It's not a complex regex as I have wrote one that does
what I want, yet not at the database level. The docs
didn't help clarify anything. I'm still not clear on
how it determines where the back reference comes from
in the previous example you gave. And why digits
wouldn't work.

I would like a basic example that accomplishes what
I'm trying to do if at all possible?


My original message/problem...

What I basically want to do is have a slice function
like Python, where I can slice out items from a \s, \.
or \n\n separated list. Where I'll just change the
delimiter for the query that it applies.

Where I could start it at a certain point and end it
at another. Like slicing out paragraph 3-6 (delimiter
\n\n) or the 2nd-6th sentence in a article (delimiter
\.). That is what I am trying to do. I know if I can
figure how to get that working I can figure out how to
deal with extending it/handling misc. characters/etc
in pgsql.

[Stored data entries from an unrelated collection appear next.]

(** * Where2Meet: the event lifecycle, admission and voting routes

    A shallow embedding of the route handlers under [src/app/api/events]
    and of the helpers they call ([src/lib/utils.ts], [src/lib/llm.ts],
    [src/lib/validations.ts]).  The database reached through the Prisma
    client is an explicit [Store] threaded through a small state-and-
    exception monad; [new Date()], [Date.now()] and [Math.random()] are
    inputs of the functions that call them. *)

From Stdlib Require Import String Ascii List ZArith Bool Arith Lia DecimalString.
From Equations Require Import Equations.
Import ListNotations.

Local Open Scope string_scope.
Local Open Scope list_scope.
Local Open Scope Z_scope.

(** ** Data model ([src/types/index.ts]) *)

(** A [Date], as milliseconds since the epoch. *)
Definition Time := Z.

(** Decimal literals (scores, coordinates) are carried as text; no handler
    computes with them. *)
Definition Decimal := string.

Inductive EventStatus := WAITING | READY | VOTING | FINALIZED | EXPIRED.

Definition EventStatus_eqb (a b : EventStatus) : bool :=
  match a, b with
  | WAITING, WAITING | READY, READY | VOTING, VOTING
  | FINALIZED, FINALIZED | EXPIRED, EXPIRED => true
  | _, _ => false
  end.

Record DistanceInfo := mkDistanceInfo {
  participant : string;
  estimate : string;
  transport : string;
  participant_address : option string;
  coordinates : option (Decimal * Decimal);
  time : option string
}.

Module Event.
Record t := mk {
    id : string;
    shortCode : string;
    title : string;
    purpose : option string;
    eventTime : option Time;
    specialRequirements : option string;
    status : EventStatus;
    expectedParticipants : Z;
    votingStartedAt : option Time;
    votingEndedAt : option Time;
    finalLocationId : option Z;
    createdAt : Time;
    updatedAt : Time;
    expiresAt : Time
  }.
End Event.

Module Participant.
Record t := mk {
    id : Z;
    eventId : string;
    nickname : string;
    address : string;
    isCreator : bool;
    joinedAt : Time
  }.
End Participant.

Module Recommendation.
Record t := mk {
    id : Z;
    eventId : string;
    locationName : string;
    locationType : string;
    description : string;
    fairnessAnalysis : string;
    suitabilityScore : Decimal;
    rank : Z;
    facilities : list string;
    distances : list DistanceInfo;
    generatedAt : Time
  }.
End Recommendation.

Module Vote.
Record t := mk {
    id : Z;
    recommendationId : Z;
    eventId : string;
    voterNickname : string;
    votedAt : Time
  }.
End Vote.

(** ** The store behind the Prisma client

    One table per model, rows in insertion order, and the next value of
    each auto-increment key. *)
Record Store := mkStore {
  events : list Event.t;
  participants : list Participant.t;
  recommendations : list Recommendation.t;
  votes : list Vote.t;
  nextParticipantId : Z;
  nextRecommendationId : Z;
  nextVoteId : Z
}.

(** ** Exceptions and the handler monad *)

Inductive Exn :=
| JsError (message : string)        (* [throw new Error(message)] *)
| PrismaError (code : string).      (* a rejected Prisma call *)

(** A computation reads and writes the store and either returns or throws;
    writes made before a throw stay, as they do outside a transaction. *)
Definition DB (A : Type) : Type := Store -> (Exn + A) * Store.

Definition ret {A} (a : A) : DB A := fun s => (inr a, s).

Definition throw {A} (e : Exn) : DB A := fun s => (inl e, s).

Definition bind {A B} (m : DB A) (k : A -> DB B) : DB B :=
  fun s => match m s with
           | (inr a, s') => k a s'
           | (inl e, s') => (inl e, s')
           end.

Notation "x <- m ;; k" := (bind m (fun x => k))
  (at level 61, m at next level, right associativity).
Notation "m ;;; k" := (bind m (fun _ => k))
  (at level 61, right associativity).

(** [try { body } catch (error) { handler }] *)
Definition try_catch {A} (body : DB A) (handler : Exn -> DB A) : DB A :=
  fun s => match body s with
           | (inr a, s') => (inr a, s')
           | (inl e, s') => handler e s'
           end.

(** [prisma.$transaction(async (tx) => body)]: the writes of [body] are
    committed together when it returns and dropped when it throws. *)
Definition transaction {A} (body : DB A) : DB A :=
  fun s => match body s with
           | (inr a, s') => (inr a, s')
           | (inl e, _) => (inl e, s)
           end.

(** [for (const x of xs) { await f(x) }] *)
Fixpoint for_each {A} (f : A -> DB unit) (xs : list A) : DB unit :=
  match xs with
  | [] => ret tt
  | x :: xs' => f x ;;; for_each f xs'
  end.

(** ** Array and string helpers of the JavaScript runtime *)

(** [Array.prototype.includes] on an array of strings. *)
Definition includes (xs : list string) (x : string) : bool :=
  existsb (String.eqb x) xs.

(** [String.prototype.includes]. *)
Fixpoint str_includes (s sub : string) : bool :=
  String.prefix sub s ||
  match s with
  | EmptyString => false
  | String _ s' => str_includes s' sub
  end.

(** [String.prototype.slice(-2)]: the last two characters, or the whole
    string when it is shorter. *)
Definition slice_last2 (s : string) : string :=
  String.substring (String.length s - 2) 2 s.

(** [Number.prototype.toString()] on an integer. *)
Definition toString (n : Z) : string :=
  NilZero.string_of_int (Z.to_int n).

(** JavaScript truthiness of an optional string and [a || b] on it. *)
Definition str_or (a : option string) (b : string) : string :=
  match a with
  | Some x => if String.eqb x "" then b else x
  | None => b
  end.

(** [orderBy: { key: 'asc' }]: a stable sort on an integer key. *)
Fixpoint insertBy {A} (key : A -> Z) (x : A) (l : list A) : list A :=
  match l with
  | [] => [x]
  | y :: l' => if key x <=? key y then x :: l else y :: insertBy key x l'
  end.

Definition orderBy {A} (key : A -> Z) (l : list A) : list A :=
  fold_right (insertBy key) [] l.

(** ** Prisma calls used by the routes *)

(** [where: { id, expiresAt: { gt: now } }]; the filter on [expiresAt] is
    absent when [liveAt] is [None]. *)
Definition event_where (eventId : string) (liveAt : option Time) (e : Event.t) : bool :=
  String.eqb (Event.id e) eventId &&
  match liveAt with
  | Some now => now <? Event.expiresAt e
  | None => true
  end.

Definition event_findUnique (eventId : string) (liveAt : option Time)
  : DB (option Event.t) :=
  fun s => (inr (find (event_where eventId liveAt) (events s)), s).

(** The rows a relation field of an event selects. *)
Definition participantsOf (eventId : string) (s : Store) : list Participant.t :=
  filter (fun p => String.eqb (Participant.eventId p) eventId) (participants s).

Definition recommendationsOf (eventId : string) (s : Store) : list Recommendation.t :=
  filter (fun r => String.eqb (Recommendation.eventId r) eventId) (recommendations s).

Definition votesOfRecommendation (recommendationId : Z) (s : Store) : list Vote.t :=
  filter (fun v => Vote.recommendationId v =? recommendationId) (votes s).

(** [include: { finalLocation: true }]: the row a recommendation key
    refers to. *)
Definition recommendationById (recommendationId : Z) (s : Store)
  : option Recommendation.t :=
  find (fun r => Recommendation.id r =? recommendationId) (recommendations s).

Definition include_participants (eventId : string) (ordered : bool)
  : DB (list Participant.t) :=
  fun s => let ps := participantsOf eventId s in
           (inr (if ordered then orderBy Participant.joinedAt ps else ps), s).

Definition include_recommendations (eventId : string) : DB (list Recommendation.t) :=
  fun s => (inr (orderBy Recommendation.rank (recommendationsOf eventId s)), s).

(** The [data] of [event.update]: the fields it names. *)
Record EventData := mkEventData {
  d_status : option EventStatus;
  d_votingStartedAt : option Time;
  d_votingEndedAt : option Time;
  d_finalLocationId : option Z;
  d_updatedAt : option Time
}.

Definition noData : EventData := mkEventData None None None None None.

Definition or_else {A} (o : option A) (a : A) : A :=
  match o with Some x => x | None => a end.

Definition some_or {A} (o : option A) (old : option A) : option A :=
  match o with Some x => Some x | None => old end.

Definition applyData (d : EventData) (e : Event.t) : Event.t :=
  Event.mk (Event.id e) (Event.shortCode e) (Event.title e) (Event.purpose e)
    (Event.eventTime e) (Event.specialRequirements e)
    (or_else (d_status d) (Event.status e))
    (Event.expectedParticipants e)
    (some_or (d_votingStartedAt d) (Event.votingStartedAt e))
    (some_or (d_votingEndedAt d) (Event.votingEndedAt e))
    (some_or (d_finalLocationId d) (Event.finalLocationId e))
    (Event.createdAt e)
    (or_else (d_updatedAt d) (Event.updatedAt e))
    (Event.expiresAt e).

Definition set_events (es : list Event.t) (s : Store) : Store :=
  mkStore es (participants s) (recommendations s) (votes s)
    (nextParticipantId s) (nextRecommendationId s) (nextVoteId s).

(** [prisma.event.update({ where: { id }, data })] rejects when no row has
    the id. *)
Definition updateWhere (eventId : string) (d : EventData) (es : list Event.t)
  : list Event.t :=
  map (fun e => if String.eqb (Event.id e) eventId then applyData d e else e) es.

I only need a working vanilla example.
Thanks for all your help.

--- Michael Fuhr <mike@fuhr.org> wrote:

> On Thu, Sep 08, 2005 at 12:45:40PM -0700, Matthew
> Peter wrote:
> > Ya, but I'd have to recompile to get python in.
>
> Recompiling to add support for another procedural
> language is a
> one-time operation and it's easy to do, so that's
> not a good argument.
>
> > Plus, I don't want to use Python. I want to use
> and learn
> > more pgsql.  Keep things clean and lean if
> possible...
>
> "Clean and lean" suggests using the right tool for
> the job.  Languages
> like Perl and Python are better at string
> manipulation than PL/pgSQL,
> and one of PostgreSQL's strengths is that it allows
> you to write
> server-side functions in those languages.  Exploit
> such strengths
> when it makes sense.
>
> > I just got a postgres book yesterday for
> additional
> > reading which it only had 2 pages on regex's in
> the
> > index :(
>
> Regular expressions aren't specific to PostgreSQL;
> there's ample
> material covering them elsewhere.  See for example
> _Mastering
> Regular Expressions_ by Jeffrey Friedl.  I'm sure a
> search engine
> would yield many free tutorials on the subject.
>
> --
> Michael Fuhr
>


__________________________________________________
Do You Yahoo!?
Tired of spam?  Yahoo! Mail has the best spam protection around
http://mail.yahoo.com

Re: back references using regex

From
Alvaro Herrera
Date:
On Thu, Sep 08, 2005 at 01:52:35PM -0700, Matthew Peter wrote:

> What I basically want to do is have a slice function
> like Python, where I can slice out items from a \s, \.
> or \n\n separated list. Where I'll just change the
> delimiter for the query that it applies.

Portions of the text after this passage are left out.